Hun you gotta calm down. through out your entire life there will be people who will criticize you. It sounds like you've let past experiences shape your attitude and opinions towards women which is making it hard for you to get along with any of them. I'm suggesting that you look within yourself for this problem because by your age you should have at least one woman that you can get along with. I personally, don't like girls as a group, although there are exceptions and those people are exceptionally awesome and I am glad to know them. I consider myself very friendly adn easy to get a long with. but if you are getting so worked up about comments that you yourself admit are asinine and pointless, then maybe you should chill and try to be more positive. How do you expect to ever have a meaningful positive relationship if you have this view toward all women? don't generalize... you probably just haven't found the type of woman that you can get along well with. you should try broadening your social circles and not letting external factors affect who you are as a person.
Most Helpful Opinions
lol! what a bitch huh?! look not all girls are like this, I know I'm not I have a lot of guy friends and I pretty much work with all men. We have fun everyday joking and stuff and helping each other out. So I don't know some girls just don't know how to relate to men I guess! But what you should do is for example the candy bar incident the girl probably said ew your eating that with dirty hands, you should say something like yea that's how my hand would look if it came out your ass and I like the picture of that and then lick your fingers shell be like wtf and all grossed out but you'll get a laugh and she's probably going to be thinking your funny and sick at the sametime and look for a reason to get back at you and want to get to know you. Don't be afraid to tell a girl not to watch then or anything like that. Anyway your bound to run into a girl who isn't going to be so dumb.Hopefully soon! cause I know there's a girl out there who needs a guy like you
sometimes it's just the pressure
I mean to look good , to be this way and that, media imposes a certain pressure on us all to look close to perfect
daily stresses and family problems contribute to the stress I feel and I work a lot. I try to avoid everyone I find annoying. I don't usually complain unless it's really bad.

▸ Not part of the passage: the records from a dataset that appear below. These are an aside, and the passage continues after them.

(* ===== verification/Flash.v ===== *)
(** * Flash: the flash memory of the microcontroller and the sector table
    (src/flash_helper.c; the STM32 flash driver is a parameter)

    The flash is memory-mapped: it is read byte by byte, and written through
    the driver functions FLASH_ProgramByte, FLASH_ProgramHalfWord and
    FLASH_EraseSector, which return a status.  [Flash] is the interface of the
    driver, [FlashLaws] its documented behaviour: programming only clears
    bits and only in the addressed cells, erasing sets a whole sector to ones,
    and an operation that reports an error has either taken effect or not. *)
From S2P Require Import Prelude.

Definition FLASH_COMPLETE : Z := 9.
Definition VoltageRange_3 : Z := 2.

Class Flash (F : Type) : Type := {
  flash_byte : F -> Z -> Z;
  FLASH_ProgramByte : Z -> Z -> F -> Z * F;
  FLASH_ProgramHalfWord : Z -> Z -> F -> Z * F;
  FLASH_EraseSector : Z -> Z -> F -> Z * F
}.

(** ** The sector table of flash_helper.c *)

Definition FLASH_SECTORS : Z := 12.
Definition NEW_APP_BASE : nat := 8.
Definition NEW_APP_SECTORS : nat := 3.

Definition flash_addr : list Z :=
  [0x08000000; 0x08004000; 0x08008000; 0x0800C000; 0x08010000; 0x08020000;
   0x08040000; 0x08060000; 0x08080000; 0x080A0000; 0x080C0000; 0x080E0000].

Definition flash_sector : list Z :=
  [0x0000; 0x0008; 0x0010; 0x0018; 0x0020; 0x0028; 0x0030; 0x0038; 0x0040;
   0x0048; 0x0050; 0x0058].

(** The sector sizes documented next to the addresses. *)
Definition sector_size (k : nat) : Z :=
  if decide (k < 4)%nat then 0x4000 else if decide (k = 4)%nat then 0x10000 else 0x20000.

(** [flash_helper_get_sector_address]: a linear search, 0 when absent. *)
Fixpoint sector_search (sectors addrs : list Z) (fsector : Z) : Z :=
  match sectors, addrs with
  | s :: sectors, a :: addrs => if s =? fsector then a else sector_search sectors addrs fsector
  | _, _ => 0
  end.

Definition flash_helper_get_sector_address (fsector : Z) : Z :=
  sector_search flash_sector flash_addr fsector.

(** ** Documented behaviour *)

Section Laws.
Context {F : Type} `{Flash F}.

Definition same_flash (f f' : F) : Prop := forall x, flash_byte f' x = flash_byte f x.

Definition programmed (a d : Z) (n : nat) (f f' : F) : Prop :=
  forall x, flash_byte f' x =
    if decide (a <= x < a + Z.of_nat n)
    then Z.land (flash_byte f x) (u8 (Z.shiftr d (8 * (x - a)))) else flash_byte f x.

Definition erased (a size : Z) (f f' : F) : Prop :=
  forall x, flash_byte f' x = if decide (a <= x < a + size) then 255 else flash_byte f x.

(** The effect took place, or the operation failed and changed nothing. *)
Definition outcome (effect : F -> F -> Prop) (f : F) (r : Z * F) : Prop :=
  1 <= r.1 <= 9 /\ (effect f r.2 \/ r.1 <> FLASH_COMPLETE /\ same_flash f r.2).

Class FlashLaws : Prop := {
  flash_byte_range f x : is_u8 (flash_byte f x);
  program_byte_spec a d f : outcome (programmed a d 1) f (FLASH_ProgramByte a d f);
  program_halfword_spec a d f :
    a mod 2 = 0 -> outcome (programmed a d 2) f (FLASH_ProgramHalfWord a d f);
  erase_sector_spec k sector a f :
    flash_sector !! k = Some sector -> flash_addr !! k = Some a ->
    outcome (erased a (sector_size k)) f (FLASH_EraseSector sector VoltageRange_3 f)
}.

(** A flash whose operations never report an error. *)
Class FlashReliable : Prop := {
  program_byte_ok a d f : (FLASH_ProgramByte a d f).1 = FLASH_COMPLETE;
  program_halfword_ok a d f : (FLASH_ProgramHalfWord a d f).1 = FLASH_COMPLETE;
  erase_sector_ok s v f : (FLASH_EraseSector s v f).1 = FLASH_COMPLETE
}.
End Laws.

Arguments FlashLaws F {_}.
Arguments FlashReliable F {_}.

(** ** A concrete flash, for witnesses

    The contents and a script of faults: each operation takes the next fault
    of the script; with the script exhausted every operation succeeds. *)
Inductive fault := NoFault | FailBefore | FailAfter.

Record flash_sim := FlashSim { sim_mem : Z -> Z; sim_script : list fault }.

Definition sim_op (effect : (Z -> Z) -> Z -> Z) (f : flash_sim) : Z * flash_sim :=
  match sim_script f with
  | [] => (FLASH_COMPLETE, FlashSim (effect (sim_mem f)) [])
  | NoFault :: l => (FLASH_COMPLETE, FlashSim (effect (sim_mem f)) l)
  | FailBefore :: l => (8, FlashSim (sim_mem f) l)
  | FailAfter :: l => (8, FlashSim (effect (sim_mem f)) l)
  end.

Definition sim_program (n : nat) (a d : Z) (mem : Z -> Z) : Z -> Z := fun x =>
  if decide (a <= x < a + Z.of_nat n)
  then Z.land (mem x) (u8 (Z.shiftr d (8 * (x - a)))) else mem x.

Fixpoint sim_region (k : nat) (sectors addrs : list Z) (s : Z) : Z * Z :=
  match sectors, addrs with
  | s' :: sectors, a :: addrs =>
      if s' =? s then (a, sector_size k) else sim_region (S k) sectors addrs s
  | _, _ => (0, 0)
  end.

Definition sim_erase (s : Z) (mem : Z -> Z) : Z -> Z := fun x =>
  let '(a, size) := sim_region 0 flash_sector flash_addr s in
  if decide (a <= x < a + size) then 255 else mem x.

#[export] Instance flash_sim_ops : Flash flash_sim := {
  flash_byte f x := u8 (sim_mem f x);
  FLASH_ProgramByte a d := sim_op (sim_program 1 a d);
  FLASH_ProgramHalfWord a d := sim_op (sim_program 2 a d);
  FLASH_EraseSector s _ := sim_op (sim_erase s)
}.

Lemma land_u8 a b : u8 (Z.land a (u8 b)) = Z.land (u8 a) (u8 b).
Proof.
  unfold u8. change 256 with (2 ^ 8). rewrite <- !Z.land_ones by lia.
  apply Z.bits_inj'. intros n Hn. rewrite !Z.land_spec.
  by destruct (Z.testbit a n), (Z.testbit b n), (Z.testbit (Z.ones 8) n).
Qed.

Lemma sim_op_outcome effect (P : flash_sim -> flash_sim -> Prop) f :
  (forall l, P f (FlashSim (effect (sim_mem f)) l)) -> outcome P f (sim_op effect f).
Proof.
  intros HP. unfold outcome, sim_op, FLASH_COMPLETE.
  destruct (sim_script f) as [|[] l]; simpl; (split; [lia|]); auto.
  right. split; [lia|]. by intros x.
Qed.

#[export] Instance flash_sim_laws : FlashLaws flash_sim.
Proof.
  constructor.
  - intros. apply u8_range.
  - intros a d f. apply sim_op_outcome. intros l x. simpl. unfold sim_program.
    case_decide; [apply land_u8|done].
  - intros a d f _. apply sim_op_outcome. intros l x. simpl. unfold sim_program.
    case_decide; [apply land_u8|done].
  - intros k s a f Hs Ha. apply sim_op_outcome. intros l x. simpl. unfold sim_erase.
    assert (sim_region 0 flash_sector flash_addr s = (a, sector_size k)) as ->.
    { do 12 (destruct k as [|k]; [by injection Hs as <-; injection Ha as <-|]). done. }
    by case_decide.
Qed.

(** The same flash without faults. *)
Record flash_mem := FlashMem { mem_bytes : Z -> Z }.

#[export] Instance flash_mem_ops : Flash flash_mem := {
  flash_byte f x := u8 (mem_bytes f x);
  FLASH_ProgramByte a d f := (FLASH_COMPLETE, FlashMem (sim_program 1 a d (mem_bytes f)));
  FLASH_ProgramHalfWord a d f := (FLASH_COMPLETE, FlashMem (sim_program 2 a d (mem_bytes f)));
  FLASH_EraseSector s _ f := (FLASH_COMPLETE, FlashMem (sim_erase s (mem_bytes f)))
}.

#[export] Instance flash_mem_laws : FlashLaws flash_mem.
Proof.
  constructor.
  - intros. apply u8_range.
  - intros a d f. exact (program_byte_spec a d (FlashSim (mem_bytes f) [])).
  - intros a d f Ha. exact (program_halfword_spec a d (FlashSim (mem_bytes f) []) Ha).
  - intros k s a f Hs Ha. exact (erase_sector_spec k s a (FlashSim (mem_bytes f) []) Hs Ha).
Qed.

#[export] Instance flash_mem_reliable : FlashReliable flash_mem.
Proof. by constructor. Qed.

not all women are the same in that regard.
Not all women are difficult to get along with. That's an overgeneralization, and also a loaded question. Your premise is that all women are difficult to get along with (false premise), and your question is why women are this way. But if your premise is false, the question is illogical.
Asking "why" questions tends to make you feel like a helpless victim. Try rephrasing the question to ask a "how" or "what" question focused on how you can empower yourself.
Try asking these questions: "What are the common factors in my communications with women?"
"How can I feel less offended when some women are asinine?"
"How can I avoid blaming some women for my decision to revert socially?"
Rephrasing the question tends to point you towards a path of action rather than expecting other people to change.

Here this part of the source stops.